Epilepsy is a neurological condition that causes recurrent, unprovoked seizures, says Ramya Raghupathi, MD, an assistant professor of clinical neurology at Penn Medicine. “‘Unprovoked’ means that there is no immediate cause for the seizure, such as a fever, an infection of the brain, or head trauma,” she says.

Dr. Raghupathi notes that nearly 10 percent of people will have a seizure during their lifetime. “Most of these are ‘provoked’ seizures during an acute illness or condition,” she says. “These people may never go on to have another seizure, and therefore do not have epilepsy.”

But if you have had more than one seizure, you may have epilepsy, Dr.
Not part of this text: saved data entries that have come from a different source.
Definition derive_and_validate (s : SourceCapability) (k : SinkCapability) (ns : bytes)
    (keys : list bytes) : CompatibilityResult :=
  if negb (source_can_cdc s) then
    Incompatible [str "source '" ++ source_name s ++ str "' (tier " ++ source_tier_debug (source_tier s) ++ str ") cannot produce CDC metadata"]
  else if negb (sink_can_cdc k) then
    Incompatible [str "sink '" ++ sink_name k ++ str "' (tier " ++ sink_tier_debug (sink_tier k) ++ str ") cannot accept CDC payloads"]
  else if source_exact_once s && source_order_ok s && sink_exact_once k then
    match keys with
    | [] => Incompatible [str "namespace '" ++ ns ++ str "' requires business_key_columns for ExactOnceFinalState (source '" ++ source_name s ++ str "' + sink '" ++ sink_name k ++ str "' are both exact-once capable)"]
    | _ => Compatible ExactOnceFinalState
    end
  else Compatible CdcEncoded.

(** ** Apply actions *)

Record SyncContext : Type := {
  sync_part_meta : WalPartMeta;
  sync_contract : option NamespaceContract
}.

Inductive SinkApplyAction : Type :=
| UpsertIfNewer (business_key : list (bytes * bytes)) (token : bytes)
| DeleteIfNewer (business_key : list (bytes * bytes)) (token : bytes).

Definition resolve_apply_action (m : MutationKind) (business_key : list (bytes * bytes))
    (token : bytes) : SinkApplyAction :=
  match m with
  | Delete => DeleteIfNewer business_key token
  | Snapshot | Insert | Update => UpsertIfNewer business_key token
  end.

(** ** Lemmas *)

(** The keys a namespace ends up with: its own, else the source's, else the default;
    an empty list of source columns counts as none. *)
Definition effective_keys (default_keys : list bytes) (named source_keys : gmap bytes (list bytes))
    (ns : bytes) : list bytes :=
  match named !! ns with
  | Some (k :: ks) => k :: ks
  | Some [] =>
      match source_keys !! ns with
      | Some (k :: ks) => k :: ks
      | _ => default_keys
      end
  | None => default_keys
  end.

Lemma lookup_resolved_namespace dk named sk ns :
  cc_namespaces (resolve_business_keys dk named sk) !! ns =
  named !! ns ≫= named_contract dk sk ns.
Proof. simpl. by rewrite map_lookup_imap. Qed.

Lemma lookup_stamped existing next ns :
  cc_namespaces (stamp_guarantees existing next) !! ns =
  (λ c, match cc_namespaces existing !! ns with
        | Some prev => with_guarantee (effective_guarantee prev) c
        | None => c
        end) <$> cc_namespaces next !! ns.
Proof. simpl. rewrite map_lookup_imap. by destruct (cc_namespaces next !! ns). Qed.

Lemma reinstall_run key resolved r :
  reg_poisoned r = false → CdcContracts_is_empty resolved = false →
  reinstall_resolved_contracts key resolved r =
  (Ok tt, {| reg_contracts := <[key := match reg_contracts r !! key with
                                       | Some e => stamp_guarantees e resolved
                                       | None => resolved
                                       end]> (reg_contracts r);
             reg_poisoned := false |}).
Proof.
  intros Hp He. unfold reinstall_resolved_contracts. rewrite He.
  unfold sbind, sread, pipeline_cdc_contracts, install_pipeline_cdc_contracts. by rewrite Hp.
Qed.

(** When a pair derives exactly once. *)
Lemma derive_exact_iff s k ns keys :
  derive_and_validate s k ns keys = Compatible ExactOnceFinalState ↔
  source_exact_once s && source_order_ok s && sink_exact_once k = true ∧ keys ≠ [].
Proof.
  unfold derive_and_validate, source_can_cdc, sink_can_cdc, source_exact_once, sink_exact_once.
  destruct (source_tier s), (sink_tier k), (source_order_ok s), (can_manage_skippr_columns k),
    (can_maintain_tombstone_tables k), (can_compare_order_tokens k), keys; simpl; naive_solver.
Qed.

(** ** Properties *)

(** Business keys resolve by one precedence: the contract of a namespace has the
    keys configured for it, else the columns the source declares, else the default
    keys, and there is no contract exactly when all three are empty; so no contract
    ever has an empty business key. *)
Theorem resolve_business_keys_spec dk named sk ns :
  for_namespace (resolve_business_keys dk named sk) ns =
  match effective_keys dk named sk ns with
  | [] => None
  | keys => Some (keys_contract ns keys)
  end.
Proof.
  unfold for_namespace. rewrite lookup_resolved_namespace. unfold effective_keys.
  destruct (named !! ns) as [[|y ys]|]; simpl; [|done|by destruct dk].
  unfold named_contract. destruct (sk !! ns) as [[|k ks]|]; simpl; [by destruct dk|done|].
  by destruct dk.
Qed.

(** The guarantee of a pipeline is derived exactly from its capabilities: exactly
    once final state needs a source with an exact-once log and a comparable order, a
    sink that manages system columns, tombstones and order tokens, and business keys;
    the pair is refused when either side cannot do CDC, or when only the keys are
    missing; every other pair gets encoded CDC. *)
Theorem derive_and_validate_spec s k ns keys :
  let exact := source_exact_once s && source_order_ok s && sink_exact_once k in
  (derive_and_validate s k ns keys = Compatible ExactOnceFinalState ↔
     exact = true ∧ keys ≠ []) ∧
  (derive_and_validate s k ns keys = Compatible CdcEncoded ↔
     source_can_cdc s = true ∧ sink_can_cdc k = true ∧ exact = false) ∧
  ((∃ reasons, derive_and_validate s k ns keys = Incompatible reasons) ↔
     source_can_cdc s = false ∨ sink_can_cdc k = false ∨ exact = true ∧ keys = []).
Proof.
  assert (source_exact_once s = true → source_can_cdc s = true) as H1
    by (unfold source_exact_once, source_can_cdc; by destruct (source_tier s)).
  assert (sink_exact_once k = true → sink_can_cdc k = true) as H2.
  { unfold sink_exact_once, sink_can_cdc. rewrite !andb_true_iff, bool_decide_eq_true.
    intros [[[-> _] _] _]. done. }
  intros exact. subst exact. unfold derive_and_validate.
  destruct (source_can_cdc s), (sink_can_cdc k), (source_exact_once s), (source_order_ok s),
    (sink_exact_once k), keys; simpl in *; naive_solver.
Qed.

(** Re-resolving keeps what was promised: after new keys are reinstalled, the
    pipeline has exactly the newly resolved namespaces and default, with the new keys,
    and each that had a contract of its own before keeps its guarantee; other
    pipelines are untouched.  An empty resolution or a poisoned lock is refused and
    changes nothing. *)
Theorem reinstall_keeps_guarantees key resolved r :
  (reg_poisoned r = true ∨ CdcContracts_is_empty resolved = true →
     ∃ e, reinstall_resolved_contracts key resolved r = (Err e, r)) ∧
  (reg_poisoned r = false → CdcContracts_is_empty resolved = false →
   ∃ r' cs, reinstall_resolved_contracts key resolved r = (Ok tt, r') ∧
     reg_contracts r' !! key = Some cs ∧
     (∀ key', key' ≠ key → reg_contracts r' !! key' = reg_contracts r !! key') ∧
     (∀ ns c, cc_namespaces resolved !! ns = Some c →
        ∃ c', cc_namespaces cs !! ns = Some c' ∧
          business_key_columns c' = business_key_columns c ∧
          effective_guarantee c' =
            match reg_contracts r !! key ≫= (λ e, cc_namespaces e !! ns) with
            | Some prev => effective_guarantee prev
            | None => effective_guarantee c
            end) ∧
     (∀ ns, cc_namespaces resolved !! ns = None → cc_namespaces cs !! ns = None)).
Proof.
  split.
  { intros [Hp|He]; unfold reinstall_resolved_contracts, sbind, sread, pipeline_cdc_contracts.
    - destruct (CdcContracts_is_empty resolved); [by eexists|]. rewrite Hp. by eexists.
    - rewrite He. by eexists. }
  intros Hp He. rewrite (reinstall_run _ _ _ Hp He). eexists _, _.
  split; [done|]. cbn [reg_contracts]. rewrite lookup_insert_eq. split; [done|]. split_and!.
  - intros key' Hne. by rewrite lookup_insert_ne.
  - intros ns c Hc. destruct (reg_contracts r !! key) as [e|] eqn:E; cbn [mbind option_bind]; [|by exists c].
    rewrite lookup_stamped, Hc. simpl. destruct (cc_namespaces e !! ns); by eexists.
  - intros ns Hn. destruct (reg_contracts r !! key) as [e|]; [|done].
    by rewrite lookup_stamped, Hn.
Qed.

Definition registry_example : Registry := {|
  reg_contracts := {[ {| tenant := str "t"; workspace := str "w"; pipeline := str "p" |} :=
    {| cc_default := Some (with_guarantee ExactOnceFinalState (keys_contract [] [str "id"]));
       cc_namespaces := ∅ |} ]};
  reg_poisoned := false
|}.

Lemma reinstall_keeps_guarantees_witness :
  let key := {| tenant := str "t"; workspace := str "w"; pipeline := str "p" |} in
  ∃ r', reinstall_resolved_contracts key (resolve_business_keys [str "id"] ∅ ∅)
          registry_example = (Ok tt, r').
Proof.
  intros key.
  destruct (proj2 (reinstall_keeps_guarantees key (resolve_business_keys [str "id"] ∅ ∅)
    registry_example) eq_refl eq_refl) as (r' & _ & E & _). by exists r'.
Defined.

(** A namespace that leaves the default contract loses its guarantee: when its keys
    came from the default contract (the source declared no columns) and a new
    publication gives it columns of its own, the reinstalled contract is stamped
    [CdcEncoded], although the contract in force promised [ExactOnceFinalState]. *)
Theorem reinstall_downgrades_default_covered :
  let key := {| tenant := str "t"; workspace := str "w"; pipeline := str "p" |} in
  let named := {[ str "orders" := [] ]} in
  let before := resolve_business_keys [str "id"] named {[ str "orders" := [] ]} in
  let after := resolve_business_keys [str "id"] named {[ str "orders" := [str "order_id"] ]} in
  let r' := (reinstall_resolved_contracts key after registry_example).2 in
  for_namespace before (str "orders") = Some (keys_contract (str "orders") [str "id"]) ∧
  (effective_guarantee <$> (reg_contracts registry_example !! key ≫= λ cs,
     for_namespace cs (str "orders"))) = Some ExactOnceFinalState ∧
  (effective_guarantee <$> (reg_contracts r' !! key ≫= λ cs,
     for_namespace cs (str "orders"))) = Some CdcEncoded.
Proof. vm_compute. done. Qed.

(** Part metadata that is built is valid: [cdc] accepts exactly non-empty rows
    whose number is the Arrow row count, and what it returns passes validation against
    that count and against no other; append metadata is always valid. *)
Theorem wal_part_meta_valid rows n :
  (∀ m, WalPartMeta_cdc rows n = Ok m ↔
     m = {| pm_kind := PartCdc; pm_row_count := n; pm_rows := rows |} ∧
     rows ≠ [] ∧ N.of_nat (length rows) = n) ∧
  (∀ m k, WalPartMeta_cdc rows n = Ok m → (validate_arrow_row_count m k = Ok tt ↔ k = n)) ∧
  (∀ k, validate_arrow_row_count (WalPartMeta_append n) k = Ok tt ↔ k = n).
Proof.
  assert (∀ m, WalPartMeta_cdc rows n = Ok m ↔
     m = {| pm_kind := PartCdc; pm_row_count := n; pm_rows := rows |} ∧
     rows ≠ [] ∧ N.of_nat (length rows) = n) as Hc.
  { intros m. unfold WalPartMeta_cdc. destruct rows as [|x rows]; [naive_solver|].
    destruct (N.eqb_spec (N.of_nat (length (x :: rows))) n); naive_solver. }
  split_and!; [done| |].
  - intros m k (-> & Hne & Hn)%Hc. unfold validate_arrow_row_count, WalPartMeta_validate. simpl.
    destruct rows as [|x rows]; [done|]. rewrite (proj2 (N.eqb_eq n _)) by done. simpl.
    destruct (N.eqb_spec n k); naive_solver.
  - intros k. unfold validate_arrow_row_count. simpl. destruct (N.eqb_spec n k); naive_solver.
Qed.
Lemma wal_part_meta_valid_witness :
  let row := {| mutation := Insert; event_id := []; order_token := str "1" |} in
  ∃ m, WalPartMeta_cdc [row] 1 = Ok m ∧ validate_arrow_row_count m 1 = Ok tt.
Proof.
  intros row. eexists. split; [reflexivity|].
  by apply (proj1 (proj2 (wal_part_meta_valid [row] 1)) _ 1%N).
Defined.

(** A checkpoint payload comes back as it was stored: an envelope built from a
    payload keeps its authority, kind and version and yields the same payload; only
    [wal_owned_source_resume] claims WAL ownership. *)
Theorem checkpoint_envelope_roundtrip {T} `{Codec T} a k v (p : T) e :
  from_payload a k v p = Ok e →
  into_payload e = Ok p ∧ ce_authority e = a ∧ ce_kind e = k ∧ ce_payload_version e = v ∧
  (wal_owned_source_resume v p = Ok e ↔ a = WalOwnership ∧ k = SourceResume).
Proof.
  unfold wal_owned_source_resume, from_payload, into_payload. intros E. inv_res.
  split_and!; [by apply deserialize_serialize|done..|].
  match goal with Hs : serialize p = Ok _ |- _ => rewrite Hs end. simpl. naive_solver.
Qed.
Segil explains. “Between seizures, most people with epilepsy are completely normal,” Dr. Raghupathi notes. However, she adds, “seizures can occur at any time, often without warning”

These are the most common signs of epilepsy, according to Dr. Kamitaki:

  • Abnormal body movements
  • Trouble with language
  • Staring
  • Loss of consciousness

“The typical seizures most people think about are called tonic-clonic seizures — aka grand mal seizures — in which people lose consciousness and then have diffuse body stiffening and shaking,” Dr. Kamitaki says.

What Causes Epilepsy?

In two out of three people, the cause of epilepsy is unknown, the CDC says. In others, there are a few major risk factors. Dr. Raghupathi breaks them down:

  • Brain injuries like trauma, stroke, and tumors
  • A family history of epilepsy
  • Infectious diseases that affect the brain, like meningitis, encephalitis, or a brain abscess
  • Developmental disorders, including cerebral palsy
  • Other structural brain disorders, like focal cortical dysplasia
  • Certain prenatal conditions, like maternal drug use and lack of prenatal care
  • Febrile seizures

The Best Treatment For Epilepsy

Epilepsy is best diagnosed and treated by a neurologist, if access is possible, Dr. Segil says. Treatment options for epilepsy include anti-seizure medications to limit the spread of seizures in the brain — these work for about two-thirds of people with epilepsy, according to the CDC.

When seizures come from a single area of the brain, surgery may help stop future seizures or make them easier to control with medicine, Dr. Segil says. Other treatments, like electrical implants or a high-fat, low-carbohydrate ketogenic diet, can be helpful, per the CDC.

“It is important that the decision for treatment, as well as which treatment is undertaken, happens after an open, thorough discussion between the patient and physician,” Dr. Kamitaki says. Anti-seizure medication is usually what doctors will recommend first, he says, although there is a range with those, too.

“There are many anti-seizure medications out there, and the choice of treatment should be made with the individual patient in mind,” Dr. Kamitaki tells PS.

Once a person is diagnosed with epilepsy and is undergoing treatment, communication between the doctor and patient is important so that treatment can be adjusted as needed. “Patient education about the condition and its management is also crucial for empowering individuals with epilepsy to make informed decisions,” Dr. Raghupathi says.